The convocation coincided with the XXXIX International Eucharistic Congress in Bogota. It was attended by 137 bishops and 112 delegates representing all the nations present in CELAM. Eduardo Pironio, who would later become president, was the Secretary General at the time and effectively carried out the work. This Argentinean bishop is in the process of beatification.

The results

It is always difficult to make an overall judgment of the great documents of the Church. By what criteria do you guide yourself? By what is most novel? By what has had the greatest impact or has been most repeated? There is also the temptation to make a hermeneutical capriola as was done with the Council itself, which is to substitute the letter of the Council documents for the spirit of the Council. It is also possible to substitute the letter of Medellin for the spirit of Medellin, but this usually means substituting the spirit of the one doing the hermeneutics for what the document that everyone voted for says.

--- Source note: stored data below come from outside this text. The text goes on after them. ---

(* ===== verification/LaunchReview.v ===== *)
(** * The launch: the integrity of claims and the go/no-go decision

    Part 1. The integrity of claims ([eth2077-types/src/claim_integrity.rs])

    Milestones, the signed artifacts that support them, the gate a milestone has reached, and
    the commitment to the artifacts.  The clock is an argument.

    Part 2. The launch decision ([eth2077-types/src/go_nogo_gate.rs])

    The checklist of a launch with its signed-off items and the verdicts of its gates, the
    policy it is held to, the decision whether it is ready, and the statistics with their
    commitment.  The JSON of the commitment's payload is [serde_json]'s, a parameter. *)
From S2P Require Import Prelude Validation Strings Floats Metadata.
Local Open Scope Z_scope.

(* eth2077-types/src/claim_integrity.rs:7-7 MAX_ARTIFACT_AGE_HOURS *)
Definition MAX_ARTIFACT_AGE_HOURS : Z := 24 * 30.
(* eth2077-types/src/claim_integrity.rs:10-17 ArtifactKind *)
Inductive ArtifactKind :=
| BenchmarkResult | FormalProofArtifact | TestVectorPass | HiveConformance | ShadowForkResult | CrossClientReplay.
#[export] Instance ArtifactKind_eq_dec : EqDecision ArtifactKind.
Proof. solve_decision. Defined.
#[export] Program Instance ArtifactKind_finite : Finite ArtifactKind :=
  {| enum := [BenchmarkResult; FormalProofArtifact; TestVectorPass; HiveConformance; ShadowForkResult; CrossClientReplay] |}.
Next Obligation. by apply (bool_decide_unpack _). Qed.
Next Obligation. intros []; set_solver. Qed.
(* eth2077-types/src/claim_integrity.rs:20-27 GateStatus *)
Inductive GateStatus := NotStarted | DraftGate | Partial | SpecComplete | InteropPassed | ProductionReady.
(* eth2077-types/src/claim_integrity.rs:30-35 SignatureScheme *)
Inductive SignatureScheme := Ed25519Signature | Secp256k1Signature | BLS12_381 | MultisigSignature.
#[export] Instance SignatureScheme_eq_dec : EqDecision SignatureScheme.
Proof. solve_decision. Defined.
(* eth2077-types/src/claim_integrity.rs:38-46 SignedArtifact *)
Record SignedArtifact := {
  sa_kind : ArtifactKind;
  sa_payload_hash : list Z;
  sa_signature_scheme : SignatureScheme;
  sa_signer_id : Str;
  sa_timestamp_unix : Z;
  sa_metadata : Str;
  sa_gate_status : GateStatus;
}.
(* eth2077-types/src/claim_integrity.rs:49-56 MilestoneGate *)
Record MilestoneGate := {
  mg_milestone_name : Str;
  mg_required_artifacts : list ArtifactKind;
  mg_achieved_artifacts : list SignedArtifact;
  mg_target_tps : f64;
  mg_measured_tps : option f64;
  mg_gate_status : GateStatus;
}.
(* eth2077-types/src/claim_integrity.rs:59-64 ClaimIntegrityConfig *)
Record ClaimIntegrityConfig := {
  ci_milestones : list MilestoneGate;
  ci_require_all_gates : bool;
  ci_min_signers : Z;
  ci_allowed_schemes : list SignatureScheme;
}.
(* eth2077-types/src/claim_integrity.rs:67-80 ClaimValidationError *)
Inductive ClaimValidationError :=
| EmptyMilestones
| NoSigners
| DuplicateArtifact
| InvalidSignatureScheme
| MissingRequiredArtifact (kind : ArtifactKind) (milestone : Str)
| StaleArtifact (age_hours max_hours : Z).
(* eth2077-types/src/claim_integrity.rs:83-91 ClaimIntegrityStats *)
Record ClaimIntegrityStats := {
  cis_total_milestones : Z;
  cis_gates_passed : Z;
  cis_gates_failed : Z;
  cis_coverage_ratio : f64;
  cis_strongest_gate : Str;
  cis_weakest_gate : Str;
  cis_overall_status : GateStatus;
}.
(* eth2077-types/src/claim_integrity.rs:93-131 default_claim_integrity_config *)
Definition default_claim_integrity_config : ClaimIntegrityConfig :=
  {| ci_milestones :=
       [{| mg_milestone_name := str "TPS 50k qualification";
           mg_required_artifacts := [BenchmarkResult; FormalProofArtifact; TestVectorPass];
           mg_achieved_artifacts := [];
           mg_target_tps := int 50000;
           mg_measured_tps := None;
           mg_gate_status := NotStarted |};
        {| mg_milestone_name := str "TPS 100k interop";
           mg_required_artifacts := [BenchmarkResult; HiveConformance; CrossClientReplay; ShadowForkResult];
           mg_achieved_artifacts := [];
           mg_target_tps := int 100000;
           mg_measured_tps := None;
           mg_gate_status := NotStarted |}];
     ci_require_all_gates := true;
     ci_min_signers := 2;
     ci_allowed_schemes := [Ed25519Signature; Secp256k1Signature; BLS12_381; MultisigSignature] |}.
(* eth2077-types/src/claim_integrity.rs:365-374 artifact_kind_discriminant *)
Definition artifact_kind_discriminant (kind : ArtifactKind) : Z :=
  match kind with
  | BenchmarkResult => 0 | FormalProofArtifact => 1 | TestVectorPass => 2 | HiveConformance => 3
  | ShadowForkResult => 4 | CrossClientReplay => 5
  end.
(* eth2077-types/src/claim_integrity.rs:376-383 signature_scheme_discriminant *)
Definition signature_scheme_discriminant (scheme : SignatureScheme) : Z :=
  match scheme with Ed25519Signature => 0 | Secp256k1Signature => 1 | BLS12_381 => 2 | MultisigSignature => 3 end.
(** The derived order of [GateStatus] is that of the discriminants. *)
(* eth2077-types/src/claim_integrity.rs:385-394 gate_status_discriminant *)
Definition gate_status_discriminant (status : GateStatus) : Z :=
  match status with
  | NotStarted => 0 | DraftGate => 1 | Partial => 2 | SpecComplete => 3 | InteropPassed => 4 | ProductionReady => 5
  end.
Definition gate_le (a b : GateStatus) : bool := gate_status_discriminant a <=? gate_status_discriminant b.
Definition gate_lt (a b : GateStatus) : bool := gate_status_discriminant a <? gate_status_discriminant b.
(* eth2077-types/src/whisk_ssle.rs:65-72 mode_name *)
Definition mode_name (mode : LeaderElectionMode) : Str :=
  match mode with
  | Deterministic => str "Deterministic"
  | WhiskSSLE => str "WhiskSSLE"
  | PartialWhisk => str "PartialWhisk"
  | CommitteeWhisk => str "CommitteeWhisk"
  end.
(* eth2077-types/src/whisk_ssle.rs:74-81 mode_security_multiplier *)
Definition mode_security_multiplier (mode : LeaderElectionMode) : f64 :=
  match mode with
  | Deterministic => int 1
  | PartialWhisk => dec 85 100
  | WhiskSSLE => int 1
  | CommitteeWhisk => dec 12 10
  end.
(* eth2077-types/src/whisk_ssle.rs:83-90 mode_overhead_multiplier *)
Definition mode_overhead_multiplier (mode : LeaderElectionMode) : f64 :=
  match mode with
  | Deterministic => f64_zero
  | PartialWhisk => dec 7 10
  | WhiskSSLE => int 1
  | CommitteeWhisk => dec 135 100
  end.
(* eth2077-types/src/whisk_ssle.rs:92-94 is_whisk_enabled *)
Definition is_whisk_enabled (mode : LeaderElectionMode) : bool := negb (bool_decide (mode = Deterministic)).
(* eth2077-types/src/whisk_ssle.rs:96-98 safe_log2 *)
Definition safe_log2 `{Libm} (value : Z) : f64 := f64_log2 (f64_of_u64 (Z.max value 1)).
(* eth2077-types/src/whisk_ssle.rs:100-106 shuffle_density *)
Definition shuffle_density (config : WhiskConfig) : f64 :=
  if wk_candidate_trackers_count config =? 0 then f64_zero
  else f64_div (f64_of_u64 (wk_validators_per_shuffle config)) (f64_of_u64 (wk_candidate_trackers_count config)).
(* eth2077-types/src/whisk_ssle.rs:108-118 default_whisk_config *)
Definition default_whisk_config : WhiskConfig :=
  {| wk_mode := WhiskSSLE; wk_candidate_trackers_count := 16384; wk_proposer_trackers_count := 32;
     wk_validators_per_shuffle := 128; wk_epochs_per_shuffling_phase := 256; wk_proposer_selection_gap := 2;
     wk_curdleproofs_n_blinders := 4 |}.
(* eth2077-types/src/whisk_ssle.rs:120-180 validate_whisk_config *)
Definition validate_whisk_config (config : WhiskConfig) : result unit (list WhiskValidationError) :=
  let candidates := wk_candidate_trackers_count config in
  let proposers := wk_proposer_trackers_count config in
  let shuffle := wk_validators_per_shuffle config in
  let gap := wk_proposer_selection_gap config in
  let epochs := wk_epochs_per_shuffling_phase config in
  let blinders := wk_curdleproofs_n_blinders config in
  errors_to_result (
    push_if (candidates =? 0) ZeroCandidateTrackers ++
    push_if (proposers =? 0) ZeroProposerTrackers ++
    push_if (candidates <? proposers) (ProposerExceedsCandidates proposers candidates) ++
    push_if (shuffle =? 0) ZeroValidatorsPerShuffle ++
    push_if (candidates <? shuffle) (ShuffleLargerThanCandidates shuffle candidates) ++
    push_if (epochs <=? gap) (SelectionGapTooLarge gap epochs) ++
    push_if (bool_decide (wk_mode config = Deterministic) && ((0 <? gap) || (0 <? blinders)))
      (IncompatibleMode (str "Deterministic mode requires proposer_selection_gap=0 and curdleproofs_n_blinders=0")) ++
    push_if (is_whisk_enabled (wk_mode config) && (blinders =? 0))
      (IncompatibleMode (mode_name (wk_mode config) ++ str " mode requires curdleproofs_n_blinders > 0"))).
(** ** Which policies are valid *)

Record gate_config_ok (c : CiFormalGateConfig) : Prop := {
  go_tier1 : cg_max_tier1_debt c <= cg_max_total_debt c;
  go_tier2 : cg_max_tier2_debt c <= cg_max_total_debt c;
  go_zero : cg_mode c = StrictMode ∨ cg_mode c = ReleaseCandidate →
    cg_max_tier1_debt c = 0 ∧ cg_max_tier2_debt c = 0 ∧ cg_max_total_debt c = 0 ∧ cg_exemption_list c = [];
  go_release : cg_mode c = ReleaseCandidate → cg_strict_on_release_branch c = true;
  go_emergency : cg_mode c = EmergencyMode → cg_strict_on_release_branch c = false;
  go_exemptions : Forall (λ id, trim id ≠ []) (cg_exemption_list c);
  go_unique : NoDup (trim <$> cg_exemption_list c);
  go_metadata : map_Forall (λ key value, trim key ≠ [] ∧ trim value ≠ []) (cg_metadata c);
}.
Lemma exemption_errors_nil seen l :
  map_Forall (λ _ n, 1 <= n) seen →
  exemption_errors seen l = [] ↔
  Forall (λ id, trim id ≠ []) l ∧ NoDup (trim <$> l) ∧ Forall (λ id, seen !! trim id = None) l.
Proof.
  revert seen. induction l as [|id l IH]; intros seen Hseen; cbn [exemption_errors]; [repeat constructor|].
  csimpl. case_bool_decide as Hid; [rewrite Forall_cons; naive_solver|]. rewrite app_nil, push_if_nil, Z.ltb_ge.
  assert (Hc : 0 <= default 0 (seen !! trim id)).
  { destruct (seen !! trim id) as [n|] eqn:Hn; [|done]. specialize (Hseen _ _ Hn). cbn in *. lia. }
  rewrite IH by (apply map_Forall_insert_2; [lia|done]). rewrite NoDup_cons, !Forall_cons, !Forall_forall.
  split.
  - intros (Hone & Hne & Hnd & Hnew).
    assert (Hnone : seen !! trim id = None).
    { destruct (seen !! trim id) as [n|] eqn:Hn; [|done]. specialize (Hseen _ _ Hn). cbn in *. lia. }
    assert (Hin : trim id ∉ trim <$> l).
    { rewrite list_elem_of_fmap. intros (x & Hx & Hxl). specialize (Hnew _ Hxl). rewrite Hx in Hnew.
      by rewrite lookup_insert_eq in Hnew. }
    split_and!; try done. intros x Hx. specialize (Hnew _ Hx). by apply lookup_insert_None in Hnew as [? _].
  - intros ([Hid' Hne] & [Hin Hnd] & [Hnone Hnew]). rewrite Hnone. split_and!; try done.
    intros x Hx. apply lookup_insert_None. split; [by apply Hnew|]. intros Heq. apply Hin, list_elem_of_fmap. by exists x.
Qed.
Lemma gate_metadata_ok {HO : HashOrder} (metadata : gmap Str Str) :
  (entry ← hash_iter metadata; metadata_entry_errors entry) = [] ↔
  map_Forall (λ key value, trim key ≠ [] ∧ trim value ≠ []) metadata.
Proof.
  rewrite list_bind_nil, Forall_forall, map_Forall_lookup. unfold metadata_entry_errors. split.
  - intros Hall key value Hin%elem_of_hash_iter. specialize (Hall _ Hin). cbn [fst snd] in Hall.
    by rewrite app_nil, !push_if_nil, !bool_decide_eq_false in Hall.
  - intros Hall [key value] Hin%elem_of_hash_iter. rewrite app_nil, !push_if_nil, !bool_decide_eq_false. by apply Hall.
Qed.
(** a policy is accepted exactly when its budgets are consistent, the modes that demand
    it have zero budgets and no exemptions, and exemptions and metadata are proper. *)
Theorem validate_gate_exact {HO : HashOrder} c :
  validate_ci_formal_gate_config c = Ok tt ↔ gate_config_ok c.
Proof.
  unfold validate_ci_formal_gate_config. rewrite errors_to_result_ok, !app_nil, gate_metadata_ok.
  rewrite exemption_errors_nil by apply map_Forall_empty.
  rewrite !push_if_nil, !Z.ltb_ge, !andb_false_iff, negb_false_iff, !bool_decide_eq_false.
  assert (Hz : ∀ A B : Prop, (if bool_decide (cg_mode c = StrictMode) || bool_decide (cg_mode c = ReleaseCandidate)
    then A else B) = (if decide (cg_mode c = StrictMode ∨ cg_mode c = ReleaseCandidate) then A else B)).
  { intros A B. destruct (cg_mode c); reflexivity. }
  destruct (bool_decide (cg_mode c = StrictMode) || bool_decide (cg_mode c = ReleaseCandidate)) eqn:Hmode.
  - assert (Hm : cg_mode c = StrictMode ∨ cg_mode c = ReleaseCandidate) by (by destruct (cg_mode c); auto).
    rewrite !app_nil, !push_if_nil, !negb_false_iff, !Z.eqb_eq, bool_decide_eq_true. split.
    + intros (?&?&(?&?&?&?)&?&?&(?&?&_)&?). split; try done; naive_solver.
    + intros [? ? Hzero Hrel ? ? ? ?]. destruct (Hzero Hm) as (?&?&?&?). split_and!; try done.
      * destruct (cg_mode c); auto.
      * destruct (cg_mode c); auto.
      * apply Forall_forall. intros. apply lookup_empty.
  - assert (Hm : cg_mode c ≠ StrictMode ∧ cg_mode c ≠ ReleaseCandidate) by (by destruct (cg_mode c)). split.
    + intros (?&?&_&?&?&(?&?&_)&?). split; try done; naive_solver.
    + intros [? ? _ Hrel Hem ? ? ?]. split_and!; try done.
      * destruct (cg_mode c); auto.
      * destruct (cg_mode c); auto.
      * apply Forall_forall. intros. apply lookup_empty.
Qed.
(* ===== verification/TestBed.v ===== *)
(** * The test network and the faults injected into it

    Part 1. The public testnet cluster ([eth2077-types/src/testnet_cluster.rs])

    The policy of a cluster of 48 nodes, its launch gates, the health derived from what is
    observed of the nodes, and the commitment to the policy.

    Part 2. Fault injection ([eth2077-types/src/fault_injection.rs])

    Scenarios of faults and their validation, the statistics of a campaign, and the
    commitment to it; the derived JSON that is hashed is the class [ScenarioJson]. *)
From S2P Require Import Prelude Validation Strings Floats FloatFacts Metadata.
Local Open Scope Z_scope.

(* eth2077-types/src/testnet_cluster.rs:27-40 NodeRole *)
Inductive NodeRole := RoleValidator | RoleFullNode | RoleBootNode | RoleArchive | RoleLightClient | RoleBridge.
#[export] Instance NodeRole_eq_dec : EqDecision NodeRole.
Proof. solve_decision. Defined.
(* eth2077-types/src/testnet_cluster.rs:44-57 ClusterHealth *)
Inductive ClusterHealth := Healthy | Degraded | Partitioned | Recovering | Launching | Stopped.
(* eth2077-types/src/testnet_cluster.rs:61-74 TopologyKind *)
Inductive TopologyKind := FullMesh | Ring | Star | RandomTopology | Geographic | Hierarchical.
(* eth2077-types/src/testnet_cluster.rs:78-91 ReadinessGate *)
Inductive ReadinessGate := SyncComplete | ValidatorQuorum | GenesisLocked | ForkScheduleSet | MonitoringUp | FaucetLive.
#[export] Instance ReadinessGate_eq_dec : EqDecision ReadinessGate.
Proof. solve_decision. Defined.
(* eth2077-types/src/testnet_cluster.rs:98-113 TestnetNode *)
Record TestnetNode := {
  tn_id : Str;
  tn_role : NodeRole;
  tn_region : Str;
  tn_peer_count : Z;
  tn_sync_pct : f64;
  tn_is_healthy : bool;
  tn_metadata : gmap Str Str;
}.
(* eth2077-types/src/testnet_cluster.rs:119-134 TestnetClusterConfig *)
Record TestnetClusterConfig := {
  tc_target_node_count : Z;
  tc_min_validators : Z;
  tc_topology : TopologyKind;
  tc_max_partition_tolerance : f64;
  tc_health_check_interval_s : Z;
  tc_launch_gates : list ReadinessGate;
  tc_metadata : gmap Str Str;
}.
(* eth2077-types/src/testnet_cluster.rs:138-143 TestnetClusterValidationError *)
Definition TestnetClusterValidationError : Type := FieldError.
(* eth2077-types/src/testnet_cluster.rs:147-162 TestnetClusterStats *)
Record TestnetClusterStats := {
  tcs_total_nodes : Z;
  tcs_validators : Z;
  tcs_full_nodes : Z;
  tcs_health : ClusterHealth;
  tcs_avg_sync_pct : f64;
  tcs_peer_density : f64;
  tcs_gates_passed : Z;
}.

Medellín worked on sixteen areas, which are reflected in its chapters. They can be divided into three areas. The first concerns human promotion: justice and peace, family and demography, education and youth; the second area, evangelization and growth in faith: with reflection on the pastoral care of the cultural, artistic or political elites, of catechesis and liturgy; and the third area referred to the structures of the Church, with the mission that corresponds to each protagonist; it deals with lay movements, priests and religious and their formation, the poverty of the Church, the pastoral care of the whole and the means of social communication. The document reflects in all its parts the values and also those problems that become challenges. A milestone in the reflection that goes from Rio de Janeiro to Aparecida.

For more information

This article owes much to the work of Professor Josep-Ignasi Saranyana and Professor Carmen Alejos. In addition to many articles, mention should be made of the monumental Theology in Latin Americaof which the fourth volume is the subject of this article. And the synthetic work of Professor Saranyana, Brief history of theology in Latin Americawhich has very successful and original pages on the last decades of the twentieth century. It is very opportune to remember it because these topics are usually ignored due to lack of synthesized information. But they affect a very important part of the Catholic Church and are very much alive. Therefore, they deserve to be collected and studied as a relevant part of the theology of the 20th century.